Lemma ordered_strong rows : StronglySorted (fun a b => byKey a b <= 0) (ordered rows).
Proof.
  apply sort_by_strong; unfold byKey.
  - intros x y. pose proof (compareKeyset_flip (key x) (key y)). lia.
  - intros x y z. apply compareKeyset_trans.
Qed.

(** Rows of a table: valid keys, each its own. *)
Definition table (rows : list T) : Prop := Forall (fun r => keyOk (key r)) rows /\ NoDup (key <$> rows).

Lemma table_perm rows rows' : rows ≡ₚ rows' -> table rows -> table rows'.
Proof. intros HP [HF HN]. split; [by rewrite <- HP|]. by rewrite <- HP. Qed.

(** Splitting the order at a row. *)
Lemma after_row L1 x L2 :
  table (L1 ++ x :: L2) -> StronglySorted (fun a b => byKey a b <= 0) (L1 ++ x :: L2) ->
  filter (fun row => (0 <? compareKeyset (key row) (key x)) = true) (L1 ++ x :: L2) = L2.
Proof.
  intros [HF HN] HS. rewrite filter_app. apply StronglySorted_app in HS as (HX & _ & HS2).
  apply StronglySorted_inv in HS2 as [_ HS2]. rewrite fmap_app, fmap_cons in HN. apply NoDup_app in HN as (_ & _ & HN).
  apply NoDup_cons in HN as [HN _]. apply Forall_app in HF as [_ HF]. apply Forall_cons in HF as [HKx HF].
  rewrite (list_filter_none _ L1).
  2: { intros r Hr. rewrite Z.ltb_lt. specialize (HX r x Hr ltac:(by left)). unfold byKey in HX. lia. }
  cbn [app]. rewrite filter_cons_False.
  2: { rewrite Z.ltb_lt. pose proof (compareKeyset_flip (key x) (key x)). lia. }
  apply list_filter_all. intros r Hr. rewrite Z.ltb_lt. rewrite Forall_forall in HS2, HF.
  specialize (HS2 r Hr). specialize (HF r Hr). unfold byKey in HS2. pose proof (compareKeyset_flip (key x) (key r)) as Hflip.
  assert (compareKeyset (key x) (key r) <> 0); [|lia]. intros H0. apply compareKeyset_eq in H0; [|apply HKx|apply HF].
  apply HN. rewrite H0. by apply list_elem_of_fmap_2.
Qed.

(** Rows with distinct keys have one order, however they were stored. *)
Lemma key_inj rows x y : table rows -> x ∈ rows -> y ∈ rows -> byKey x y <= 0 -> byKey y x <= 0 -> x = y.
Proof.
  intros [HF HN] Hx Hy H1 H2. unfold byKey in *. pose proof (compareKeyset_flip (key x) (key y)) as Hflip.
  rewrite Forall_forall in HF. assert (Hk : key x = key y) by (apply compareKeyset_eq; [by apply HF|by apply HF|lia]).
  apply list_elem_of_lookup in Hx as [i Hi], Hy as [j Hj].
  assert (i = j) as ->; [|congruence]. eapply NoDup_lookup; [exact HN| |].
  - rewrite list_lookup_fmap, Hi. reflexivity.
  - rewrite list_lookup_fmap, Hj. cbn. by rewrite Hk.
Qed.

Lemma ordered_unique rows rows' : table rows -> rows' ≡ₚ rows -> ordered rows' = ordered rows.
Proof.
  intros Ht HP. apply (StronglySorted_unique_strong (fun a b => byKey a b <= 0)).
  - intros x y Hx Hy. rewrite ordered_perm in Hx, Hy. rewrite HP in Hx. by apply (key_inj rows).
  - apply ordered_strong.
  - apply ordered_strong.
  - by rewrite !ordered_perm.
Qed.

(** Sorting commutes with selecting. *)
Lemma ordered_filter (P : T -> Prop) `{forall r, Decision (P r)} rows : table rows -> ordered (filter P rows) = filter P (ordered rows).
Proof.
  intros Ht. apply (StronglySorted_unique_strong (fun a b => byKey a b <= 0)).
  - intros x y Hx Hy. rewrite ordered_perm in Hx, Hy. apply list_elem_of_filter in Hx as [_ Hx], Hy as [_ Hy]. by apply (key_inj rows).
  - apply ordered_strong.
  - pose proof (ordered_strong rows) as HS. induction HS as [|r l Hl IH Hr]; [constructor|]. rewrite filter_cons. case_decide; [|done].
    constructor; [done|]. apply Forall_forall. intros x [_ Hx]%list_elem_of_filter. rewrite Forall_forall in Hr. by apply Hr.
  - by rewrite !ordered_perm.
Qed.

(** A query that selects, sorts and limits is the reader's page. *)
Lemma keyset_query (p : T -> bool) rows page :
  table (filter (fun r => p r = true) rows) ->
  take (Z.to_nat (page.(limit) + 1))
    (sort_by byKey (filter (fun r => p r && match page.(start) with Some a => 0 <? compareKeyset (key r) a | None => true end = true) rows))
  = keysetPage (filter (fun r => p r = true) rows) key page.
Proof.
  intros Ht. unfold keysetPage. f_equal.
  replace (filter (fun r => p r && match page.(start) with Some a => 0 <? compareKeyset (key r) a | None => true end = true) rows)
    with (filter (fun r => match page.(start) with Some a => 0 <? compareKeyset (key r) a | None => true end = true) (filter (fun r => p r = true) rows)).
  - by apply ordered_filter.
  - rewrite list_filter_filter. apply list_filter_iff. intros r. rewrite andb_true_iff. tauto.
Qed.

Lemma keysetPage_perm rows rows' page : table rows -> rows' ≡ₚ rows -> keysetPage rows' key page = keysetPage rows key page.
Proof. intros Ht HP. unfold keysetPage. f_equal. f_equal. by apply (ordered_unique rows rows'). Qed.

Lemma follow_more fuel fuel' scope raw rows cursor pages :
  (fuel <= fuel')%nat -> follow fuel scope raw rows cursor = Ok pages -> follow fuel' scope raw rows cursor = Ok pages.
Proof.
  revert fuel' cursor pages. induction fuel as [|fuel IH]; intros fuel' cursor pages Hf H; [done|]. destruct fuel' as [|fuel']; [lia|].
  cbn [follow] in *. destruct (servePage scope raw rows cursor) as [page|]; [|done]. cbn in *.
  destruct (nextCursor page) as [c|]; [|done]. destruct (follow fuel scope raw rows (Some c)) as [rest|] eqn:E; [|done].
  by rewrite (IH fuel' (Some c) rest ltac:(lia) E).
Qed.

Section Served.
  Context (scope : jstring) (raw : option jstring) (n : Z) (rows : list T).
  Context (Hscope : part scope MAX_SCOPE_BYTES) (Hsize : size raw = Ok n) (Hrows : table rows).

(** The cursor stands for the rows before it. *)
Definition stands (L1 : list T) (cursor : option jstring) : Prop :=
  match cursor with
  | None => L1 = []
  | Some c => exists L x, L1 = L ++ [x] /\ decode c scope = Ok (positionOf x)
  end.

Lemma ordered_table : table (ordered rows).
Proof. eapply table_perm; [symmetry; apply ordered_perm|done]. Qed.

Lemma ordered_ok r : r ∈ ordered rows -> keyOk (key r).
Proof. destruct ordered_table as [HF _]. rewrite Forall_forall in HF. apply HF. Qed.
━━━━━━━━
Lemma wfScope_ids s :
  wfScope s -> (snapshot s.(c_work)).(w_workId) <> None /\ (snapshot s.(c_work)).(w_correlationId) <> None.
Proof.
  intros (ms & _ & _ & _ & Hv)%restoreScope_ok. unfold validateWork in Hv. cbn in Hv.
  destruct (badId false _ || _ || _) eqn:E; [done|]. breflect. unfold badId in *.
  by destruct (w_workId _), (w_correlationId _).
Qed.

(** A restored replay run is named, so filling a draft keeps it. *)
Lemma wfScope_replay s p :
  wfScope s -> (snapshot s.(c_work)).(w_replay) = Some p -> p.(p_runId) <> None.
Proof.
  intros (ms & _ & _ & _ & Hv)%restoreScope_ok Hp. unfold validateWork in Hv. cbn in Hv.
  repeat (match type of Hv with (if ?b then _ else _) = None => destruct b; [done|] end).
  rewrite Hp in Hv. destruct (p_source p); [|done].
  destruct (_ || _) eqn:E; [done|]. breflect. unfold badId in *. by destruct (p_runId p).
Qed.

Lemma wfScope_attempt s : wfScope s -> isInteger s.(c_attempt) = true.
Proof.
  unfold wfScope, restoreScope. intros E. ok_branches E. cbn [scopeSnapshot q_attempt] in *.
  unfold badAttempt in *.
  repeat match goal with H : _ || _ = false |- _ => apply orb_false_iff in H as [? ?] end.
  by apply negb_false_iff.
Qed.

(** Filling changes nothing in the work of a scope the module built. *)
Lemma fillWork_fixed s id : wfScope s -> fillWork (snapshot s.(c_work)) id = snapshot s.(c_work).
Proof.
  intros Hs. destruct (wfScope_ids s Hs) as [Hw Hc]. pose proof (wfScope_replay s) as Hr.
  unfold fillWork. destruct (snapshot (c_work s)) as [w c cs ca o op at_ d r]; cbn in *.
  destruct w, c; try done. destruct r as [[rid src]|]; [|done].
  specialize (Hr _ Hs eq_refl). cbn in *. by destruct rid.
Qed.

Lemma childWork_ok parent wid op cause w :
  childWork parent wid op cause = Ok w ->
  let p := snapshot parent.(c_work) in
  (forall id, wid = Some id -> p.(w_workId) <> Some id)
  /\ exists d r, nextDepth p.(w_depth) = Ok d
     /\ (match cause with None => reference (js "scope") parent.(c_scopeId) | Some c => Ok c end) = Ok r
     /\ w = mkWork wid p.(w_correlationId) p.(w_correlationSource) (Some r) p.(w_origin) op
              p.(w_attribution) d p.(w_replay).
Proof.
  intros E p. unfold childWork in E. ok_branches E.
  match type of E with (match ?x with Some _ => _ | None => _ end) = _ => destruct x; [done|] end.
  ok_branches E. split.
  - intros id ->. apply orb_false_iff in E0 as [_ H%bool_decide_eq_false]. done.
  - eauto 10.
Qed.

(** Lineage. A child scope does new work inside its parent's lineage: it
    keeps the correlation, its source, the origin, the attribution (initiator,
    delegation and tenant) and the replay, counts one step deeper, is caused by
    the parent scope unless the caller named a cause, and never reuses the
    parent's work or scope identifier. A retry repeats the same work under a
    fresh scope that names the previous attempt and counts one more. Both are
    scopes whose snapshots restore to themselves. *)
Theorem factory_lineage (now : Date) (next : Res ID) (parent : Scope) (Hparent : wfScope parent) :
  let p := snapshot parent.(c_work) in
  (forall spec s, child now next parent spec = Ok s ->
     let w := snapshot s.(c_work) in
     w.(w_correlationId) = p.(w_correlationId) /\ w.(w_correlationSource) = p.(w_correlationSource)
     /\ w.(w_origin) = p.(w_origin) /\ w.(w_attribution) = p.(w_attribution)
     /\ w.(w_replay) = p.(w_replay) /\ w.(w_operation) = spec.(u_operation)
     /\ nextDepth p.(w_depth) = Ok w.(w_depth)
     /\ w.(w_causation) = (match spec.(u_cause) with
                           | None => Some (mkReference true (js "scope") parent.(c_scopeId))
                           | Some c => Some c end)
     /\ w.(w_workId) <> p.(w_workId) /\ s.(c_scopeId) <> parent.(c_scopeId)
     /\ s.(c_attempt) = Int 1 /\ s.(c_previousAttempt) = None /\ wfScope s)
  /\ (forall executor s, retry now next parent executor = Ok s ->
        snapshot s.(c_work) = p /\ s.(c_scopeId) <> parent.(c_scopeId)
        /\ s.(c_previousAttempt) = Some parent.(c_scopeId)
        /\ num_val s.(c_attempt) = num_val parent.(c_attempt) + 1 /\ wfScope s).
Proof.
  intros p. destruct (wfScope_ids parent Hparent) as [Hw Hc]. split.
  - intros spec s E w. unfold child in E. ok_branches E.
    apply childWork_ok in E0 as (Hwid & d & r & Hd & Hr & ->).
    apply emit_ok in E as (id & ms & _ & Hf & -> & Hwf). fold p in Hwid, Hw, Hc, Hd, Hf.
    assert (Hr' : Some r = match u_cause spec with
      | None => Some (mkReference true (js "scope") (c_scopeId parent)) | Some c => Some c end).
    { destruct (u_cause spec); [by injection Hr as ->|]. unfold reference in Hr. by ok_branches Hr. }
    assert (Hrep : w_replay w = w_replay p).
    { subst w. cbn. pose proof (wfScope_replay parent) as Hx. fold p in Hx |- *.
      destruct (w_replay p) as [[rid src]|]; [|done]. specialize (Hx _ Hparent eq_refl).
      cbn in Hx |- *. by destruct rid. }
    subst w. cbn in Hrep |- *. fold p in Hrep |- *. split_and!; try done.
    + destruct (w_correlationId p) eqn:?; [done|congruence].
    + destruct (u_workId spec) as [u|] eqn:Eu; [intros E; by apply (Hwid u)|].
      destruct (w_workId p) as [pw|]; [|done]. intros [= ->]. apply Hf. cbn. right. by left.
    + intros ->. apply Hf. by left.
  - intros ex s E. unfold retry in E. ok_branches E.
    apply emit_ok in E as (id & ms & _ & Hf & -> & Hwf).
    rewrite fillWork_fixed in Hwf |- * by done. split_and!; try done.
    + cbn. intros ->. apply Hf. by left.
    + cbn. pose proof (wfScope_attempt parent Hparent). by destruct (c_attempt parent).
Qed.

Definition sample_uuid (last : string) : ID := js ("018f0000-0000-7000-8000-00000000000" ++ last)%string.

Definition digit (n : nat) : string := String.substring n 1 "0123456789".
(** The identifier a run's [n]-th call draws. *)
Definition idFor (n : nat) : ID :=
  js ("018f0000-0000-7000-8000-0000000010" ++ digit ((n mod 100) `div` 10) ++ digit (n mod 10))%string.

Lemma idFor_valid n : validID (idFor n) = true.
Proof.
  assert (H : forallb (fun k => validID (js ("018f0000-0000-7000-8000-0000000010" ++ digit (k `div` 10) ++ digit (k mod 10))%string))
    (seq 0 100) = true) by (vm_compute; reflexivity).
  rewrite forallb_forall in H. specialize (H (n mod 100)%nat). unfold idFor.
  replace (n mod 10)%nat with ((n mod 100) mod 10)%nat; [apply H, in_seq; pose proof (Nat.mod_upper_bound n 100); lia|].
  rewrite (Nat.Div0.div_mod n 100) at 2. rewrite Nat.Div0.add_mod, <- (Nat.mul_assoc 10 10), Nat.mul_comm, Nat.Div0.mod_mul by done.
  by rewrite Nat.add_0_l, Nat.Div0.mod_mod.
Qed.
━━━━━━━━
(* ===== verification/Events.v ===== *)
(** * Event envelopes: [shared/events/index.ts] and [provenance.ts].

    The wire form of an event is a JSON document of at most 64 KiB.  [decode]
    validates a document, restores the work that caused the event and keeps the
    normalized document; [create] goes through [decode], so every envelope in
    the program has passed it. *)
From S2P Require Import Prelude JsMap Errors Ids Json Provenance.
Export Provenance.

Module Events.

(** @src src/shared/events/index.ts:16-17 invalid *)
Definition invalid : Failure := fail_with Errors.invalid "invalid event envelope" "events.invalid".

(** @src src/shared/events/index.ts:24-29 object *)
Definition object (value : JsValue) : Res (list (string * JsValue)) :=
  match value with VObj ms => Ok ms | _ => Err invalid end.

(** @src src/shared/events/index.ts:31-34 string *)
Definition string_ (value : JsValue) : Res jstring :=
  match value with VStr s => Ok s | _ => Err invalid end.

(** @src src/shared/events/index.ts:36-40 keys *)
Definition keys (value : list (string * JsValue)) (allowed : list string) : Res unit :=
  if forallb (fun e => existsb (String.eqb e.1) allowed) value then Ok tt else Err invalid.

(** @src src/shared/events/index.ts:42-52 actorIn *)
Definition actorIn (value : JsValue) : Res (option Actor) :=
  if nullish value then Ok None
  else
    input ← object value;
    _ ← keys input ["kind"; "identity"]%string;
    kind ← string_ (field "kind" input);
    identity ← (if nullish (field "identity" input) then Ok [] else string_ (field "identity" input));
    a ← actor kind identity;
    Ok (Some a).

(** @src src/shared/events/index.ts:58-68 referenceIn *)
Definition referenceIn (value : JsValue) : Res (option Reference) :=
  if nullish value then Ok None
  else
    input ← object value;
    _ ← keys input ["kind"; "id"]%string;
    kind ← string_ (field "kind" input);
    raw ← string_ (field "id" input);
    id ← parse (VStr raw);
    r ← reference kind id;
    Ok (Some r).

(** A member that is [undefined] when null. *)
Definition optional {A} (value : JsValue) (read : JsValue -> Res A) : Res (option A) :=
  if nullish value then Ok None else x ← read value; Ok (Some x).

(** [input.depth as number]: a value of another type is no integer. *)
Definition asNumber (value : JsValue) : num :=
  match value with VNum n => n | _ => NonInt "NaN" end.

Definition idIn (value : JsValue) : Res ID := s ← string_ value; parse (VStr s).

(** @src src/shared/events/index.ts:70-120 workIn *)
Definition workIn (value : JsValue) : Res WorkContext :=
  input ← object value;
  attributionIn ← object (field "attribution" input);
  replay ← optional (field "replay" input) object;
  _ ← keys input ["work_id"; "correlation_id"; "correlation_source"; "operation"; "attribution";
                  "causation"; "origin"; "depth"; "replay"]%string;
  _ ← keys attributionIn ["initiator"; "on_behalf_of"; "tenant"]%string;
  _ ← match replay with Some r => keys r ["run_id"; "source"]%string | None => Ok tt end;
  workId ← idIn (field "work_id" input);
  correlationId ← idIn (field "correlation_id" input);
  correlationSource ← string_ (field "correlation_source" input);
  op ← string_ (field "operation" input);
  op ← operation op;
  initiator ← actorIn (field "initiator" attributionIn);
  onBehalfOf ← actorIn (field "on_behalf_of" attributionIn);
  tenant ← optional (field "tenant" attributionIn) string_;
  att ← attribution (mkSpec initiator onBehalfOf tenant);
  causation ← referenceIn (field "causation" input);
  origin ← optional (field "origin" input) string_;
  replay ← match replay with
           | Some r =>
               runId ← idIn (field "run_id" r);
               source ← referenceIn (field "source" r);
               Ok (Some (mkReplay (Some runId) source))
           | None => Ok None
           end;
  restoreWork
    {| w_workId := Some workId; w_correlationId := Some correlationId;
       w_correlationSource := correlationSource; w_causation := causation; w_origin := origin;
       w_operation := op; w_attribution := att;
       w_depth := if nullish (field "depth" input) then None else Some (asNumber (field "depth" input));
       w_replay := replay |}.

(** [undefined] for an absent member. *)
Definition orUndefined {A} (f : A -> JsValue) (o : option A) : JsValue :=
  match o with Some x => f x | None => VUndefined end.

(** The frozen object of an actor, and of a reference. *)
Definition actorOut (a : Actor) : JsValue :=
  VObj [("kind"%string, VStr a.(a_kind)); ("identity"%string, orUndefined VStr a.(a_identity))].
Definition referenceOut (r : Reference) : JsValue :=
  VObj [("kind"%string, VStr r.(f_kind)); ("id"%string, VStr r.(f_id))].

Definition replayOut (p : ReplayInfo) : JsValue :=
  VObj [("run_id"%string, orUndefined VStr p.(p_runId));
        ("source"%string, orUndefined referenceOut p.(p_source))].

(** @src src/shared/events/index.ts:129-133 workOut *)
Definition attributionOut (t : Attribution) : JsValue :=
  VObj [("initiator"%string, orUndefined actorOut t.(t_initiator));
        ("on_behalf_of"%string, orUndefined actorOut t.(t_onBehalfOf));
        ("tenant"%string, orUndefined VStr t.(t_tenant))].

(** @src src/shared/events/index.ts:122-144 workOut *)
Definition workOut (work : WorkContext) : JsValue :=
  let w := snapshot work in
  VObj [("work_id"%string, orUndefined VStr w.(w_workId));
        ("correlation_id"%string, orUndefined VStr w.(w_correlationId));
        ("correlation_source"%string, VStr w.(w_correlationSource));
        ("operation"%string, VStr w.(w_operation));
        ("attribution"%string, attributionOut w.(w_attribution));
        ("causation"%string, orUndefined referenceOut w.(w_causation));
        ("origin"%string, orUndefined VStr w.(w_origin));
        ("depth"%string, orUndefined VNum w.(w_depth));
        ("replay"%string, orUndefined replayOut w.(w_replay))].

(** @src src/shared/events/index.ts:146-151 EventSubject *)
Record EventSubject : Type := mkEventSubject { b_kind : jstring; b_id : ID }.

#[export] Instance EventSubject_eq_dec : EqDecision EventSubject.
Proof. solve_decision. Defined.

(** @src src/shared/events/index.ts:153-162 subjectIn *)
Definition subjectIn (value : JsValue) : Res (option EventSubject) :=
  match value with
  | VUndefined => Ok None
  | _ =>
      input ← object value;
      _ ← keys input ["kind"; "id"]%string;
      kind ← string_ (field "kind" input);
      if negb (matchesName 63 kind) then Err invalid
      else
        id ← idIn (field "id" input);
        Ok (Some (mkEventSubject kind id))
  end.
━━━━━━━━
- [DESCRIPTION OF THE TASK]:
In the entries above, the lines between the one holding "Definition idIn (value" and the one holding "replay ← optional", inclusive, are to be printed exactly as written, and those alone.

- [SOLUTION]:
Definition idIn (value : JsValue) : Res ID := s ← string_ value; parse (VStr s).

(** @src src/shared/events/index.ts:70-120 workIn *)
Definition workIn (value : JsValue) : Res WorkContext :=
  input ← object value;
  attributionIn ← object (field "attribution" input);
  replay ← optional (field "replay" input) object;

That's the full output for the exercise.